Suggestions and Strategies
*Establish and maintain joint attention
*Make eye contact at the child's physical level (i.e. face to face).*This helps both you and your child feel connected and teaches the child that what each of you has to say is important.
*Provide a correct model of language instead of correcting mistakes.
i.e. child says: "her a big girl." ---> you say: "Yes, she is a big girl."
*Instead of bombarding your child with questions that result in one word answers, you can try modelling the strategy of commenting. This can be done by commenting about how your day was, what you did, and things you like, etc. and then giving them the opportunity to reciprocate the information.
*Provide more complete language.
i.e. child says: "Me more milk." ---> you say: "Oh, you want more milk."
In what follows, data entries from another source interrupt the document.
(* ===== verification/NodeProps.v ===== *)
(** * A node: the quota of proposals

    The pacemaker, block management, block dissemination and the decision stage of
    a node pass a quota of proposals around. Each stage promises what it does with
    its share (the classes below); the bound on the blocks in flight follows for
    every run of a node whose stages keep these promises. *)

From S2P Require Import Prelude F64 Protocol Peers Utils Config Samples TxnValidation Dissem.
From S2P Require Import Stages Threads ThreadProps Node.
From S2P Require BtcMgmt AvaMgmt AvaDecide Blizzard.
Local Open Scope N_scope.

Section AvaMgmt.
Import AvaMgmt.
Context `{BuildProfile} `{HashOrder} `{Externals} `{!Bincode BlockHeader} `{!Bincode AvalancheTxn}
  `{!Bincode BitcoinTxn} `{!Bincode PeerReq} `{Transport}.

Lemma am_record_keeps txn ctx : keeps blk_quota (am_record_new_txn txn ctx).
Proof. unfold am_record_new_txn. keeps_auto. Qed.

Lemma release_children_keeps cs : keeps blk_quota (release_children cs).
Proof. induction cs; cbn; keeps_auto. Qed.

Lemma am_prepare_keeps fuel : keeps blk_quota (am_prepare_new_block fuel).
Proof. pose proof release_children_keeps. induction fuel; cbn; keeps_auto. Qed.

Lemma scan_txns_keeps l : ∀ idx sc, keeps blk_quota (scan_txns idx l sc).
Proof. induction l as [|[t c] l IH]; intros; cbn; [|unfold scan_txn, add_valid]; keeps_auto. Qed.

Lemma recheck_txns_keeps idxs : ∀ st, keeps blk_quota (recheck_txns idxs st).
Proof.
  induction idxs as [|i idxs IH]; intros st; cbn; [|unfold recheck_txn, add_valid]; keeps_auto.
Qed.

Lemma resolve_keeps proposer blk_id d : ∀ st, keeps blk_quota (resolve proposer blk_id d st).
Proof. pose proof recheck_txns_keeps. induction d; intros; cbn; keeps_auto. Qed.

Lemma am_validate_keeps rand b c : keeps blk_quota (am_validate_block rand b c).
Proof.
  pose proof scan_txns_keeps. pose proof resolve_keeps.
  unfold am_validate_block, flush_frontier. keeps_auto.
Qed.

Lemma am_blk_req_keeps peer msg : keeps blk_quota (am_handle_peer_blk_req peer msg).
Proof. unfold am_handle_peer_blk_req. keeps_auto. Qed.
End AvaMgmt.

(** ** What the stages promise *)

(** Block management: [bq] is the quota it holds; a proposal costs one. *)
Class QuotaLaws (Bm : Type) {SB : BlockManagement Bm} := {
  bq : Bm → N;
  bq_record : ∀ txn ctx, keeps bq (bm_record_new_txn txn ctx);
  bq_prepare : ∀ e, keeps bq (bm_prepare_new_block e);
  bq_get : ∀ e s, match bm_get_new_block e s with
    | (Ok _, s') => bq s' + 1 ≤ bq s | (_, s') => bq s' ≤ bq s end;
  bq_validate : ∀ e b c, keeps bq (bm_validate_block e b c);
  bq_pmaker : ∀ msg, raises 1 bq (bm_handle_pmaker_msg msg);
  bq_blk_req : ∀ peer msg, keeps bq (bm_handle_peer_blk_req peer msg);
  bq_report : keeps bq bm_report;
}.

(** Decision: [dq] counts its open queries and the feedback not yet taken; only
    the node's own block opens one. *)
Class QueryLaws (Dc : Type) {SD : DecisionStage Dc} := {
  dq_id : Dc → NodeId;
  dq : Dc → N;
  dq_new_tail : ∀ e src tail s,
    dq (dc_new_tail e src tail s).2 ≤ dq s + (if decide (src = dq_id s) then 1 else 0);
  dq_commit : raises 0 dq dc_next_to_commit;
  dq_timeout : ∀ e, raises 0 dq (dc_handle_timeout e);
  dq_peer_msg : ∀ e src msg, raises 0 dq (dc_handle_peer_msg e src msg);
  dq_id_new_tail : ∀ e src tail, keeps dq_id (dc_new_tail e src tail);
  dq_id_commit : keeps dq_id dc_next_to_commit;
  dq_id_timeout : ∀ e, keeps dq_id (dc_handle_timeout e);
  dq_id_peer_msg : ∀ e src msg, keeps dq_id (dc_handle_peer_msg e src msg);
  dq_take : ∀ c x s, dc_feedback s = c ++ [x] →
    dq (dc_set_feedback c s) + 1 ≤ dq s ∧ dq_id (dc_set_feedback c s) = dq_id s;
}.

(** Pacemaker: [pq] is what it may still hand out. *)
Class PaceLaws (Pm : Type) {SP : Pacemaker Pm} := {
  pq : Pm → N;
  pq_get : ∀ s, pk_wait_to_propose s = true → match pk_get_propose_msg s with
    | (Ok _, s') => pq s' + 1 ≤ pq s | (_, s') => pq s' ≤ pq s end;
  pq_feedback : ∀ msg, raises 1 pq (pk_handle_feedback msg);
  pq_peer_msg : ∀ src msg, raises 0 pq (pk_handle_peer_msg src msg);
}.

(** ** The stages of an Avalanche node keep the promises *)

Section AvaQuota.
Context `{BuildProfile} `{HashOrder} `{Externals} `{!Bincode BlockHeader} `{!Bincode AvalancheTxn}
  `{!Bincode BitcoinTxn} `{!Bincode AvaMgmt.PeerReq} `{Transport}.

Lemma am_get_quota now rand s :
  match AvaMgmt.am_get_new_block now rand s with
  | (Ok _, s') => AvaMgmt.blk_quota s' + 1 ≤ AvaMgmt.blk_quota s
  | (_, s') => AvaMgmt.blk_quota s' ≤ AvaMgmt.blk_quota s
  end.
Proof.
  change (wlp (AvaMgmt.am_get_new_block now rand)
    (λ _ s', AvaMgmt.blk_quota s' + 1 ≤ AvaMgmt.blk_quota s)
    (λ s', AvaMgmt.blk_quota s' ≤ AvaMgmt.blk_quota s) s).
  unfold AvaMgmt.am_get_new_block. wlp_step. wlp_step. wlp_step. wlp_step; [|lia].
  match goal with Hq : bool_decide _ = true |- _ => apply bool_decide_eq_true in Hq as Hpos end.
  wlp_steps; cbn; lia.
Qed.

Lemma am_pmaker_raises msg : raises 1 AvaMgmt.blk_quota (AvaMgmt.am_handle_pmaker_msg msg).
Proof. intros s. cbn. lia. Qed.

Lemma am_report_keeps : keeps AvaMgmt.blk_quota AvaMgmt.am_report.
Proof. done. Qed.

#[export] Instance avalanche_quota : QuotaLaws AvaMgmt.AvalancheBM := {|
  bq := AvaMgmt.blk_quota;
  bq_record := am_record_keeps;
  bq_prepare e := am_prepare_keeps (env_fuel e);
  bq_get e := am_get_quota (env_now e) (env_rand e);
  bq_validate e := am_validate_keeps (env_rand e);
  bq_pmaker := am_pmaker_raises;
  bq_blk_req := am_blk_req_keeps;
  bq_report := am_report_keeps;
|}.
End AvaQuota.

Section PaceQuota.
Context `{BuildProfile}.

Lemma fi_get_quota s : fi_wait_to_propose s = true →
  match fi_get_propose_msg s with
  | (Ok _, s') => quota s' + 1 ≤ quota s | (_, s') => quota s' ≤ quota s
  end.
Proof.
  intros Hw. change (wlp fi_get_propose_msg (λ _ s', quota s' + 1 ≤ quota s) (λ s', quota s' ≤ quota s) s).
  unfold fi_get_propose_msg. wlp_steps; [|done]. cbn.
  unfold fi_wait_to_propose in Hw. apply negb_true_iff, N.eqb_neq in Hw.
  match goal with Hs : u64_sub _ _ = Ok _ |- _ => unfold u64_sub in Hs; rename Hs into Hsub end.
  destruct (N.leb_spec 1 (quota s)); [|lia]. injection Hsub as <-. lia.
Qed.

Lemma fi_feedback_raises msg : raises 1 quota (fi_handle_feedback msg).
Proof.
  intros s. unfold fi_handle_feedback, mbind, M_bind, gets, lift_res, modify.
  destruct (u64_add (quota s) 1) as [q|e| |] eqn:Hadd; cbn; [|lia..].
  apply u64_add_inv in Hadd as [[-> _]|(_ & _ & ->)]; [lia|]. apply N.Div0.mod_le.
Qed.

Lemma fi_peer_raises src msg : raises 0 quota (fi_handle_peer_msg src msg).
Proof. intros s. cbn. lia. Qed.

#[export] Instance fixed_inflight_laws : PaceLaws FixedInflightBlkPaceMaker := {|
  pq := quota;
  pq_get := fi_get_quota;
  pq_feedback := fi_feedback_raises;
  pq_peer_msg := fi_peer_raises;
|}.
End PaceQuota.

(** The two decision stages have the same queries; the proof is for both. *)
Section AvaQueries.
Import AvaDecide.
Context `{Externals} `{!Bincode (N * list bool)} `{!Bincode VoteMsg} `{Transport} `{Channel}.

Definition ad_queries (s : AvalancheDecision) : N :=
  N.of_nat (size (query_pool s)) + N.of_nat (length (pmaker_feedback s)).
(** All that the bound is about. *)
Definition ad_kept (s : AvalancheDecision) := (ad_id s, query_pool s, pmaker_feedback s).

Lemma keeps_ad_kept {A} (m : M AvalancheDecision A) : keeps ad_kept m → keeps ad_queries m.
Proof.
  intros Hm s. specialize (Hm s). unfold ad_kept in Hm. injection Hm as _ Hq Hf.
  unfold ad_queries. by rewrite Hq, Hf.
Qed.

Lemma strongly_kept fuel : ∀ h, keeps ad_kept (is_strongly_preferred fuel h).
Proof.
  induction fuel as [|fuel IH]; intros h; cbn; keeps_auto.
  all: induction (parents _); cbn; keeps_auto.
Qed.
or child says: "Cookie please." ---> you say: "You're hungry! Me too! Let's get a snack to eat."
*Talk about what you are doing. (i.e. I am washing the dishes. The dishes are dirty.") Think of this as a descriptive running dialogue.
*Talk about what your child is doing. (i.e. Oh! You are building a tower. It is so tall.")
*Give your child time to think about what has been said and what he/she wants to say next. Remember, it takes children a long time to formulate sounds, words, and sentences. Silence is okay!
*Accept a meaningful vocalization or word approximation (i.e. part of a word or a mispronounced word.) Try not to anticipate your child's needs by talking for them. This gives them a chance to initiate and take part in a communication exchange.